Macron s’enferre toujours plus au Mali

La situation au Mali est plus critique que jamais. Après le coup d’État d’août 2020, des élections auraient dû être organisées en février 2022. La junte militaire qui dirige le Mali les avaient déjà repoussées et a décidé de faire de même cette fois encore. Les difficultés du pays ne permettent pas selon elle d’organiser le scrutin dans de bonnes conditions.

Difficile de lui donner tort. Difficile aussi de trouver normal qu’une junte militaire se maintienne au pouvoir en remettant sans cesse la tenue des élections aux calendes grecques.

La Communauté Économique des États d’Afrique de l’Ouest (CEDEAO) a donc choisi de prendre des sanctions économiques contre le Mali. La France les approuve et les appuie.

C’est une erreur terrible. C’est la population malienne qui va principalement souffrir de ces sanctions, pas les gros bonnets du régime. Pris à la gorge, il n’y a aucune chance que les Maliens se désolidarisent de la junte et se mobilisent pour des élections. On n’encourage pas la démocratie à coup d’embargo, l’histoire l’apprend sans l’ombre d’un doute. Au contraire, les militaires vont pouvoir se présenter comme les victimes d’une ingérence internationale et d’une stratégie néocoloniale de la France.

Rien de plus facile. Macron s’est tiré lui-même une balle dans le pied en soutenant la prise du pouvoir au Tchad par le fils du dictateur Idriss Déby. Bizarrement, aucune sanction n’a été prise depuis, alors qu’aucune élection n’a eu lieu. Quant à la CEDEAO, elle est composée d’Etats qui sont assez loin pour beaucoup d’être des modèles de démocratie. Beaucoup comprennent que pour certains chefs d’Etat ouest africains, il s’agit surtout de dissuader les nouveaux coups d’Etat qui pourraient remettre en cause leur propre pouvoir. En s’activant pour soutenir ces sanctions, Macron accrédite l’idée que l’intervention militaire française n’a pas pour but d’améliorer la vie des Maliens et il met en danger nos soldats.

En réalité, nous sommes aujourd’hui dans une situation quasiment inextricable. Macron et ses ministres avaient déclaré que la présence de mercenaires russes du groupe Wagner était une ligne rouge et impliquerait le départ des forces françaises. Ils se déploient et finalement Macron ne réagit pas. La parole de la France est discréditée.

Supposons maintenant que la France retire toutes ses troupes en urgence pour sanctionner la junte. les mêmes militaires auraient beau jeu de dire que la France abandonne le Mali et les Maliens et de se jeter dans les bras d’un protecteur. Nul n’y gagnerait rien sauf peut-être la junte elle-même.

Macron est donc coincé. Pourquoi ? parce que la question démocratique n’a jamais été prise au sérieux depuis qu’il est au pouvoir.
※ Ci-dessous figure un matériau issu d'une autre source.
Lemma uuidGenerator_joins_with_separator_witness :
  uuidGenerator "123e4567-e89b-42d3-a456-426614174000"
    (fun _ _ => "6ba7b810-9dad-51d1-80b4-00c04fd430c8") "name" "namespace"
    {| prefix := Some "user"; suffix := None; separator := Some "-" |}
  = Spec.assemble "user" "6ba7b810-9dad-51d1-80b4-00c04fd430c8"
      "123e4567-e89b-42d3-a456-426614174000" EmptyString "-".
Proof.
  apply (uuidGenerator_joins_with_separator
           "123e4567-e89b-42d3-a456-426614174000"
           (fun _ _ => "6ba7b810-9dad-51d1-80b4-00c04fd430c8") "name" "namespace"
           {| prefix := Some "user"; suffix := None; separator := Some "-" |});
    [discriminate | reflexivity | reflexivity].
Defined.

End UuidGeneratorMore.

(** ** generateUniqueId: length, alphabet, entropy, validity in time *)

Module UniqueIdMore.

Import UniqueId.

(** The value returned for a sufficient length. *)
Lemma generateUniqueId_value
    (now : N) (entropy : nat -> Byte.byte)
    (length : Z) (prefix suffix : option string) :
  (Z.of_nat (String.length (toString36 now)) <= length)%Z ->
  (length <= 65536)%Z ->
  generateUniqueId now entropy (Some length) prefix suffix
  = Ok (Spec.uniqueId prefix
          (toString36 now
           ++ Spec.randomPart (filled entropy (Z.to_nat length))
                (Z.to_nat length))
          suffix).
Proof.
  intros Hlen Hquota. pose proof (UniqueIdFacts.toString36_not_empty now) as Hts.
  unfold generateUniqueId.
  destruct (length <? Z.of_nat (String.length (toString36 now)))%Z eqn:E;
    [apply Z.ltb_lt in E; lia |].
  cbv zeta. rewrite UniqueIdFacts.getRandomValues_within_quota by lia. simpl bind.
  rewrite (map_ext _ _ UniqueIdFacts.padStart_toString36_byte).
  rewrite JsFacts.slice_0 by lia.
  unfold Js.join at 1.
  fold (Spec.randomPart (filled entropy (Z.to_nat length)) (Z.to_nat length)).
  unfold Spec.uniqueId.
  destruct (toString36 now) as [|c ts]; [simpl in Hts; lia |].
  destruct prefix as [[|p0 p]|], suffix as [[|s0 s]|]; reflexivity.
Qed.
(** [walk_audio], over the regular files of the tree in traversal order,
    each given by its path relative to the root *)
Definition is_audio (rel : string) : bool :=
  Str.mem (Str.lower (path_suffix rel)) AUDIO_EXTS.

Definition walk_audio (tree : list string) : list string :=
  List.filter is_audio tree.

(** ** Dictionaries and buckets *)

Module Dict.

Section Ops.
Variable V : Type.

Definition t : Type := list (string * V).

(** [d.get(k)] *)
Fixpoint get (d : t) (k : string) : option V :=
  match d with
  | [] => None
  | (k', v) :: d' => if String.eqb k' k then Some v else get d' k
  end.

(** [d[k] = v]: in place when the key exists, appended otherwise *)
Fixpoint set (d : t) (k : string) (v : V) : t :=
  match d with
  | [] => [(k, v)]
  | (k', v') :: d' =>
      if String.eqb k' k then (k, v) :: d' else (k', v') :: set d' k v
  end.

(** [k in d] *)
Definition mem (d : t) (k : string) : bool :=
  match get d k with Some _ => true | None => false end.

(** [d.setdefault(k, v)], the dictionary afterwards *)
Definition setdefault (d : t) (k : string) (v : V) : t :=
  if mem d k then d else set d k v.

Definition keys (d : t) : list string := List.map fst d.

End Ops.

End Dict.

Inductive bucket : Type :=
| BList (l : list string)
| BMap (m : Dict.t (list string)).

Definition buckets : Type := Dict.t bucket.

Inductive exn : Type := AttributeError | KeyError.

Inductive outcome (A : Type) : Type :=
| Ok (a : A)
| Raised (e : exn).
Arguments Ok {A} a.
Arguments Raised {A} e.

(** [if rel not in l: l.append(rel)] *)
Definition append_new (l : list string) (rel : string) : list string :=
  if Str.mem rel l then l else l ++ [rel].

(** [m.setdefault(label, []); if rel not in m[label]: m[label].append(rel)] *)
Definition add_under (m : Dict.t (list string)) (label rel : string)
  : Dict.t (list string) :=
  let m1 := Dict.setdefault m label [] in
  match Dict.get m1 label with
  | Some l => Dict.set m1 label (append_new l rel)
  | None => m1
  end.

(** [buckets.setdefault(key, []); if rel not in buckets[key]:
    buckets[key].append(rel)].  On a pitch map, [in] tests the labels and
    [append] does not exist. *)
Definition add_to_list (b : buckets) (key rel : string) : outcome buckets :=
  let b1 := Dict.setdefault b key (BList []) in
  match Dict.get b1 key with
  | Some (BList l) => Ok (Dict.set b1 key (BList (append_new l rel)))
  | Some (BMap m) => if Dict.mem m rel then Ok b1 else Raised AttributeError
  | None => Raised KeyError
  end.

Definition ensure_map (bk : bucket) : bucket :=
  match bk with
  | BMap m => BMap m
  | BList l => BMap [("unpitched", match l with [] => [] | _ => l end)]
  end.

(** [buckets.get(keyname, default)] *)
Definition get_or (b : buckets) (keyname : string) (default : bucket) : bucket :=
  match Dict.get b keyname with
  | Some bk => bk
  | None => default
  end.

Definition add_pitched (b : buckets) (keyname pitch rel : string)
  : outcome buckets :=
  match ensure_map (get_or b keyname (BMap [])) with
  | BMap m => Ok (Dict.set b keyname (BMap (add_under m pitch rel)))
  | BList _ => Raised AttributeError
  end.

Definition add_unpitched (b : buckets) (keyname rel : string)
  : outcome buckets :=
  match get_or b keyname (BList []) with
  | BMap m => Ok (Dict.set b keyname (BMap (add_under m "unpitched" rel)))
  | BList _ => add_to_list b keyname rel
  end.

(** ** The per-file decision and the main loop *)

Inductive decision : Type :=
| DrumLoop (key : string)
| GenericLoop (key : string)
| PitchedShot (keyname pitch : string)
| PlainShot (keyname : string).

(** [f"_{bpm}" if bpm is not None else ""] *)
Definition bpm_suffix (bpm : option Z) : string :=
  match bpm with
  | Some b => ("_" ++ Str.of_int b)%string
  | None => ""
  end.

Definition generic_loop_key (prefix : string) (bpm : option Z)
  (keyi : option key_info) : string :=
  match bpm, keyi with
  | Some b, Some k =>
      let loop_key := (root k ++ (if minor k then "m" else ""))%string in
      (prefix ++ "_" ++ Str.of_int b ++ "_" ++ loop_key)%string
  | Some b, None => (prefix ++ "_" ++ Str.of_int b)%string
  | None, _ => (prefix ++ "_loops")%string
  end.

Definition is_some {A : Type} (o : option A) : bool :=
  match o with Some _ => true | None => false end.

(** the drum group that sends a loop to the drum branch: [is_drums_loops]
    holds and [grp] is a non-empty string *)
Definition drum_branch (rel : string) : option string :=
  if is_drums_loops rel then
    match detect_drums_group rel with
    | Some grp => if String.eqb grp "" then None else Some grp
    | None => None
    end
  else None.

Definition classify (prefix rel stem : string) : decision :=
  let bpm := get_bpm stem in
  let keyi := get_key stem in
  if is_loops_folder rel || (is_some bpm && is_some keyi) then
    match drum_branch rel with
    | Some grp => DrumLoop (prefix ++ "_" ++ grp ++ bpm_suffix bpm)%string
    | None => GenericLoop (generic_loop_key prefix bpm keyi)
    end
  else
    let instrument := guess_instrument rel in
    let keyname := (prefix ++ "_" ++ instrument)%string in
    match keyi with
    | Some k =>
        let pitch :=
          (root k ++ Str.of_int (match oct k with Some o => o | None => 4%Z end))%string in
        PitchedShot keyname pitch
    | None => PlainShot keyname
    end.

Definition contribute (b : buckets) (d : decision) (rel : string)
  : outcome buckets :=
  match d with
  | DrumLoop key => add_to_list b key rel
  | GenericLoop key => add_to_list b key rel
  | PitchedShot keyname pitch => add_pitched b keyname pitch rel
  | PlainShot keyname => add_unpitched b keyname rel
  end.

(** [unicodedata.normalize("NFC", rel)]: the identity below U+0100 *)
Definition nfc (s : string) : string := s.

(** one turn of the [for] loop of [main], for the file at relative path [p] *)
Definition step (prefix : string) (b : buckets) (p : string) : outcome buckets :=
  let rel := nfc p in
  let stem := path_stem p in
  contribute b (classify prefix rel stem) rel.

Fixpoint run (prefix : string) (b : buckets) (files : list string)
  : outcome buckets :=
  match files with
  | [] => Ok b
  | p :: files' =>
      match step prefix b p with
      | Ok b' => run prefix b' files'
      | Raised e => Raised e
      end
  end.

(** ** The assembler *)

Section Sorting.
Variable A : Type.
Variable leb : A -> A -> bool.

Fixpoint insert_sorted (x : A) (l : list A) : list A :=
  match l with
  | [] => [x]
  | y :: l' => if leb x y then x :: l else y :: insert_sorted x l'
  end.

(** [sorted(l)]: the stable sort of [l] *)
Fixpoint sorted (l : list A) : list A :=
  match l with
  | [] => []
  | x :: l' => insert_sorted x (sorted l')
  end.

End Sorting.

(** [sorted] on strings: by code points *)
Definition sorted_strings (l : list string) : list string := sorted String.leb l.

(** [sorted(d.items())]: the keys of a dictionary are distinct, so the
    pairs are ordered by key alone *)
Definition sorted_items (V : Type) (d : Dict.t V) : Dict.t V :=
  sorted (fun x y => String.leb (fst x) (fst y)) d.

Inductive jvalue : Type :=
| JStr (s : string)
| JList (l : list string)
| JMap (m : Dict.t (list string)).

Definition manifest : Type := Dict.t jvalue.

Definition sort_map (d : Dict.t (list string)) : Dict.t (list string) :=
  List.map (fun kv => (fst kv, sorted_strings (snd kv))) (sorted_items d).

Definition sort_bucket (v : bucket) : jvalue :=
  match v with
  | BMap d => JMap (sort_map d)
  | BList l => JList (sorted_strings l)
  end.

Definition assemble (base : string) (b : buckets) : manifest :=
  let manifest0 : manifest := [("_base", JStr base)] in
  let manifest1 :=
    List.fold_left (fun m kv => Dict.set m (fst kv) (sort_bucket (snd kv)))
                   b manifest0 in
  sorted_items manifest1.

(** [args.prefix or slug(root.name)] *)
Definition resolve_prefix (prefix_arg : option string) (root_name : string)
  : string :=
  match prefix_arg with
  | Some p => if String.eqb p "" then slug root_name else p
  | None => slug root_name
  end.

(** [main] up to line 155: what is handed to [json.dumps], or the exception
    raised before that; the printing itself is not part of the model *)
Definition main (prefix_arg : option string) (root_name base : string)
  (tree : list string) : outcome manifest :=
  let prefix := resolve_prefix prefix_arg root_name in
  match run prefix [] (walk_audio tree) with
  | Ok b => Ok (assemble base b)
  | Raised e => Raised e
  end.

Example get_bpm_ex1 : get_bpm "Piano_120_cm" = Some 120%Z.
Proof. vm_compute. reflexivity. Qed.
Example get_bpm_ex2 : get_bpm "313" = None.
Proof. vm_compute. reflexivity. Qed.
Example get_bpm_ex3 : get_bpm "90-loop 128_x" = Some 128%Z.
Proof. vm_compute. reflexivity. Qed.
Example get_key_ex1 : get_key "Piano_120_cm" = Some (KeyInfo "c" true None).
Proof. vm_compute. reflexivity. Qed.
Example get_key_ex2 : get_key "Bass_C#3" = Some (KeyInfo "db" false (Some 3%Z)).
Proof. vm_compute. reflexivity. Qed.
Example get_key_ex3 : get_key "Snare_Hit" = None.
Proof. vm_compute. reflexivity. Qed.

Example slug_ex1 : slug "One Shots!" = "one_shots".
Proof. vm_compute. reflexivity. Qed.
Example guess_ex1 : guess_instrument "Custom/Snares/Snare_Hit.wav" = "snare".
Proof. vm_compute. reflexivity. Qed.
(** the drum group is read from the folders: a file name is no group *)
Example drum_group_ex1 :
  detect_drums_group "drums/loops/Breaks/x_120.wav" = Some "breaks" /\
  detect_drums_group "drums/loops/Breaks_120.wav" = None.
Proof. vm_compute. split; reflexivity. Qed.
Example main_ex1 :
  main (Some "p") "root" "http://x/"
       ["drums/loops/Breaks/x_120.wav"; "loops/Piano_120_cm.wav";
        "one shots/Bass/Bass_C3.wav"; "Custom/Snares/Snare_Hit.wav";
        "one shots/Bass/thud.wav"; "readme.txt"]
  = Ok [("_base", JStr "http://x/");
        ("p_120_cm", JList ["loops/Piano_120_cm.wav"]);
        ("p_bass", JMap [("c3", ["one shots/Bass/Bass_C3.wav"]);
                         ("unpitched", ["one shots/Bass/thud.wav"])]);
        ("p_breaks_120", JList ["drums/loops/Breaks/x_120.wav"]);
        ("p_snare", JList ["Custom/Snares/Snare_Hit.wav"])].
Proof. vm_compute. reflexivity. Qed.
Depuis des années, les autorités françaises, Hollande puis Macron, prétendent que nous sommes au Mali à la demande du gouvernement malien et que nous partirons si on nous le demande. Cette explication ne tient plus si justement on impose des sanctions au gouvernement, fût-il un gouvernement de fait et non de droit.

Aujourd’hui, il est impossible de demander son avis au peuple malien. Demande-t-il réellement le départ de la France ? Demande-t-il son aide et sous quelle forme ? La propagande des uns et des autres déforme tout et ne permet plus de dire que la présence française au Mali est légitime. D’ailleurs, cette présence n’a pas non plus été soumise à l’approbation du peuple français. Vue d’ici, sa légitimité est presque nulle.

Pour en sortir, la solution est dans la communauté internationale. Nous n’avons pas à étrangler un peuple. Nous n’avons pas à rester dans un pays où en toute hypothèse, de moins en moins de personnes veulent de nous. Nous n’avons pas non plus à abandonner sans préavis un peuple qu’on a prétendu aider durant des années. Il faut donc organiser au plus vite le retrait des militaires français et leur remplacement par des forces onusiennes avec un mandat élargi. Chacun doit prendre ses responsabilités. Si la junte veut que le Mali reçoive de l’aide : qu’elle le dise ? Si elle entend livrer son pays à des mercenaires russes elle devra assumer sa stratégie devant le peuple malien et la communauté internationale. Quant aux Russes, s’ils sont disposés à aider le Mali, nous devrions proposer qu’ils participent à la force multinationale de l’ONU avec un mandat élargi. Le Mali appartient aux Maliens. Il n’est le pré carré de personne.